Il confesse que le souci du détail est capital dans n’importe quelle forme artistique. Il évoque alors la musique créee pour Le Cercle Rouge de Jean-Pierre Melville, perfectionniste absolu qui savait précisément ce qu’il voulait : dans la scène du casse, place Vendôme, déjà du sound design, il expliquait à Daniel  la différence entre un tom tom à 6 coups  correspondant au suspense, alors qu’à 5 coups, c’est  un rythme militaire, et à 7 coups, la pagaille!

On voit que de même que son jeu de batteur ne ressemble à aucun autre, il cherche avant tout à comprendre, éclairer le sens de son travail, de son esprit très analytique : «Il faut apprendre à dessiner consciemment ce que l’on fait inconsciemment». Personne ne parle mieux de son art musical et pictural, de sa pratique qu’il considère comme artisanale. Sans fausse humilité, il continue à multiplier les échanges, à travailler sans relâche, sachant aussi désapprendre pour se renouveller. Jouer ou peindre ce qu’on n’a pas fait la veille.

La peinture m’a appris à perdre un peu de l’ego du musicien, à penser à autre chose que la batterie, d’avoir des couleurs plus subtiles et de ne pas avoir peur de la couleur vive qui n’est pas vulgaire et il pense à Jim Dine, qu’il affectionne car il recommence longtemps après, avec ses acquis du moment, des oeuvres qui appartiennent à son florilège. Dont ses fameux coeurs…

Jim DINE, Göttingen songs, Coeurs flamboyants.

Ne se reconnaît-il pas d’ailleurs dans cette démarche?Il cloisonne volontairement ses deux activités. Il n’écoute pas de musique quand il peint,  ne fait aucun croquis préalable, n’a pas de marche à suivre mais  parvient à se représenter très vite la pièce terminée. Le peintre est seul à décider de ce qu’il va montrer, totalement responsable de son travail, alors que le musicien fait partie d’un groupe et dépend de beaucoup de circonstances. Le rapport au temps n’est pas le même en peinture et en musique.

Daniel Humair ne peint  peut être pas le jazz mais rapproche les deux univers, en rendant hommage à des peintres qu’il aime sans que ce soit des portraits en musique, comme dans l’un de ses disques récents, Modern Art en trio avec d’anciens élèves du Conservatoire, le contrebassiste Stéphane Kerecki et le saxophoniste Vincent Lè Quang, venu d’ailleurs jouer pour le vernissage à Nevers, le 29 octobre dernier.
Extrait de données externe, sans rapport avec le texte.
Lemma wp_handle_snapshot p a bs0 h H :
  h !! p = Some (OBytes bs0) → read_at off_snap_capacity 4 bs0 = le_bytes 4 a →
  (off_snap_entries + Z.to_nat (wrap_u32 a) * sizeof_kv_message <= length bs0)%nat →
  kwp pb pl nbits (_handle_snapshot store (Some p))
    (handle_snapshot_post p (wrap_u32 a) bs0 (mk_tst h None H)) (mk_tst h None H).
Proof.
  intros Hp Hcap Hsize. unfold _handle_snapshot. pose proof (wrap_u32_range a) as Hu.
  apply kwp_act. do 2 eexists. split_and!; [done|done|snap_room|].
  rewrite Hcap, le_value_bytes. change (a mod 256 ^ Z.of_nat 4) with (wrap_u32 a).
  apply kwp_bind. destruct (decide (wrap_u32 a = 0)) as [Hz|Hnz].
  - unfold kv_hash_snapshot. rewrite decide_True by done. apply kwp_ret.
    rewrite decide_True by (unfold EINVAL; lia).
    apply wp_two_fields with bs0; [snap_room|snap_room| |done].
    eexists _, [], []. rewrite app_nil_r. split_and!; [done|constructor| |by left].
    rewrite length_two_fields by snap_room. done.
  - assert (0 < wrap_u32 a) by (destruct Hu; lia).
    eapply kwp_mono; [|apply (wp_kv_hash_snapshot pb pl nbits nbits_range p off_snap_entries
      (wrap_u32 a) bs0 (mk_tst h None H)); done].
    intros [r count] t' Hpost. by eapply (wp_handle_snapshot_copied p a bs0 h H _ _ _ _ _ _ Hpost).
    Unshelve. all: done.
Qed.

(** The capacity is no padding. *)
Lemma padding_written g z n data :
  (off_snap_capacity + 4 <= length g)%nat →
  padding_of (write_at off_snap_capacity (le_bytes 4 z) g) n data → padding_of g n data.
Proof.
  intros Hg [H1 H2].
  assert (∀ off, (off_header_pad <= off)%nat →
    read_at off 4 (write_at off_snap_capacity (le_bytes 4 z) g) = read_at off 4 g) as Hframe.
  { intros off Ho. apply read_write_ne; rewrite length_le_bytes; [done|].
    unfold off_header_pad, off_snap_capacity, off_snap_count in *. lia. }
  split; [by rewrite H1, Hframe|]. intros i Hi. rewrite H2 by done. apply Hframe.
  unfold off_header_pad, off_snap_entries, off_pad, off_snap_count. lia.
Qed.

(** The rest of [_handle_kv_snapshot], once the buffer [a] is allocated. *)
Lemma wp_snapshot_buffer arg bs ls count a bs0 h (H0 : list commit) :
  copy_from_user arg sizeof_kv_snapshot_message = Some bs →
  length ls = nbuckets nbits → count = wrap_s32 (Z.of_nat (length (concat ls))) →
  wrap_u32 count = snap_capacity (decode_header bs) →
  h !! a = None → length bs0 = Z.to_nat (snapshot_alloc_size count) →
  (∃ n len, bs0 = kmalloc_garbage n len) →
  kwp pb pl nbits
    (_ ← call (BytesWrite (Some a) off_snap_capacity (le_bytes 4 count));
     ret ← _handle_snapshot store (Some a);
     if decide (ret < 0) then
       _ ← call (Kfree (Some a)); mret (ret, arg)
     else
       cnt ← call (BytesRead (Some a) off_snap_count 4);
       data ← call (BytesRead (Some a) 0 (Z.to_nat (snapshot_alloc_size (le_value cnt))));
       let '(uncopied, arg) := copy_to_user arg data in
       if decide (uncopied ≠ 0%nat) then _ ← call (Kfree (Some a)); mret (- EFAULT, arg)
       else _ ← call (Kfree (Some a)); mret (ret, arg))
    (λ r t', ∃ es H, t' = mk_tst h None (H0 ++ H) ∧ Forall2 (commit_event nbits) es H ∧
       snapshot_trace nbits arg (walk_events ls ++ es) r)
    (mk_tst (<[a := OBytes bs0]> h) None H0).
Proof.
  intros Hcp Hls Hcount Hcap Ha Hlen (n & len & Hg).
  assert (is_s32 count) as Hs32 by (subst count; apply wrap_s32_range).
  pose proof (alloc_size_fits count Hs32) as Hfit. rewrite <- Hlen in Hfit.
  pose proof (wrap_u32_range count) as [_ Hmax].
  apply kwp_act. do 2 eexists. split_and!; [done|apply lookup_insert_eq|snap_room|].
  tst_simpl. rewrite insert_insert_eq. set (bs1 := write_at _ _ bs0).
  assert (length bs1 = length bs0) as L1 by (apply length_write_at; snap_room).
  apply kwp_bind. eapply kwp_mono; [|apply (wp_handle_snapshot a count bs1)].
  2: { apply lookup_insert_eq. }
  2: { unfold bs1. apply read_write_eq; snap_room. }
  2: { lia. }
  intros r t' (bs2 & es & H & -> & Hes & L2 & Hr). cbn [t_heap t_hist].
  rewrite insert_insert_eq.
  destruct Hr as [(Hz & -> & ->)|(Hpos & -> & ls' & -> & Hls' & Hend & Hcnt & Himg & Hpad)].
  - rewrite decide_True by (unfold EINVAL; lia). apply kwp_act.
    split; tst_simpl; [rewrite lookup_insert_eq; eauto|]. rewrite delete_insert_id by done.
    apply kwp_ret. exists [], H. split_and!; [done|done|]. rewrite app_nil_r.
    apply (snapshot_empty _ _ bs); [done|done|congruence|].
    rewrite <- wrap_u32_s32, <- Hcount. done.
  - rewrite decide_False by lia. cbn zeta in *. set (l := take _ (concat ls')) in *.
    assert (Z.of_nat (length l) <= wrap_u32 count) as Hl by (unfold l; rewrite length_take; lia).
    assert (length l * sizeof_kv_message <= Z.to_nat (wrap_u32 count) * sizeof_kv_message)%nat
      as Hmul by (apply Nat.mul_le_mono_r; lia).
    apply kwp_act. do 2 eexists. split_and!; [done|apply lookup_insert_eq|snap_room|].
    rewrite Hcnt, le_value_u32, alloc_size_u32, Nat2Z.id by (unfold is_u32; lia).
    apply kwp_act. do 2 eexists. split_and!; [done|apply lookup_insert_eq|snap_room|].
    set (data := read_at 0 _ bs2) in *.
    assert (∀ r, reply data 0 arg r → snapshot_trace nbits arg (walk_events ls ++ walk_events ls') r)
      as Htr.
    { intros r Hr. eapply (snapshot_copy _ _ bs ls ls' data r); rewrite <- ?Hcap; try done.
      - by rewrite Hcount, wrap_u32_s32.
      - exists n, len. rewrite <- Hg. eapply padding_written; [|exact Hpad]. snap_room. }
    destruct (copy_to_user arg data) as [uncopied arg'] eqn:Hto. case_decide;
      (apply kwp_act; split; tst_simpl; [rewrite lookup_insert_eq; eauto|]);
      rewrite delete_insert_id by done; apply kwp_ret; eexists _, H;
      (split_and!; [done|done|apply Htr; unfold reply; rewrite Hto; by case_decide]).
Qed.

Lemma trace_handle_snapshot arg :
  traces (_handle_kv_snapshot store arg) (snapshot_trace nbits arg).
Proof.
  unfold _handle_kv_snapshot.
  destruct (copy_from_user _ _) as [bs|] eqn:Hcp.
  2: { apply wp_trace_ret. by constructor. }
  eapply wp_trace_bind; [by apply trace_count|].
  intros count es (ls & Hls & -> & Hcount). case_decide as Hcap.
  { apply wp_trace_ret. rewrite app_nil_r, Hcount. rewrite Hcount in Hcap.
    by apply (snapshot_mismatch _ _ bs). }
  intros t Ht. apply kwp_act. split.
  - intros Hf. apply kwp_ret. exists [], []. rewrite !app_nil_r.
    split_and!; [destruct t; simpl in *; congruence|constructor|].
    apply (snapshot_nomem _ _ bs); try done. by rewrite <- wrap_u32_s32, <- Hcount.
  - intros n a Ha. tst_simpl. rewrite Ht.
    apply (wp_snapshot_buffer arg bs ls count a); try done; [apply length_kmalloc_garbage|eauto].
Qed.

(** Every call has a trace. *)
Lemma trace_ioctl cmd arg :
  request_ok cmd arg → traces (kv_ioctl store cmd arg) (ioctl_trace nbits cmd arg).
Proof.
  intros Hreq. unfold kv_ioctl. case_decide as Hs.
  { eapply wp_trace_mono; [|by apply trace_handle_snapshot].
    intros es r ?. by apply ioctl_snapshot. }
  case_decide as Hc.
  { eapply wp_trace_mono; [|by apply trace_handle_count].
    intros es r ?. by apply ioctl_count. }
  apply trace_handle_message; [done|]. rewrite !not_elem_of_cons. auto using not_elem_of_nil.
Qed.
Ce ne sont surtout pas des descriptions artistiques d’un travail de peintre, mais un prétexte pour montrer un petit catalogue d’images à des gens qui ne connaissent pas forcément ces artistes, une petite frontière très artificielle du passage d’une pratique à l’autre. Voilà une forme élégante de relier le jazz et la peinture, la musique et l’image.

 

Alors, quoi de mieux que de proposer à l’artiste une      exposition de ses peintures au Musée de la Faïence des Beaux Arts, du 29 octobre au 30 décembre et un concert  de son nouveau quartet sans piano Drum Thing avec Stéphane Kerecki à la contrebasse, Vincent Lè Quang au saxophone et Yoann Loustalot au bugle, le vendredi 11 novembre à la Maison, à 20h.30? Pour célébrer le travail incessant d’une vie d’équilibriste, cette prise de risque qui lui fait  toujours ouvrir de nouvelles fenêtres dans l’instinct présent.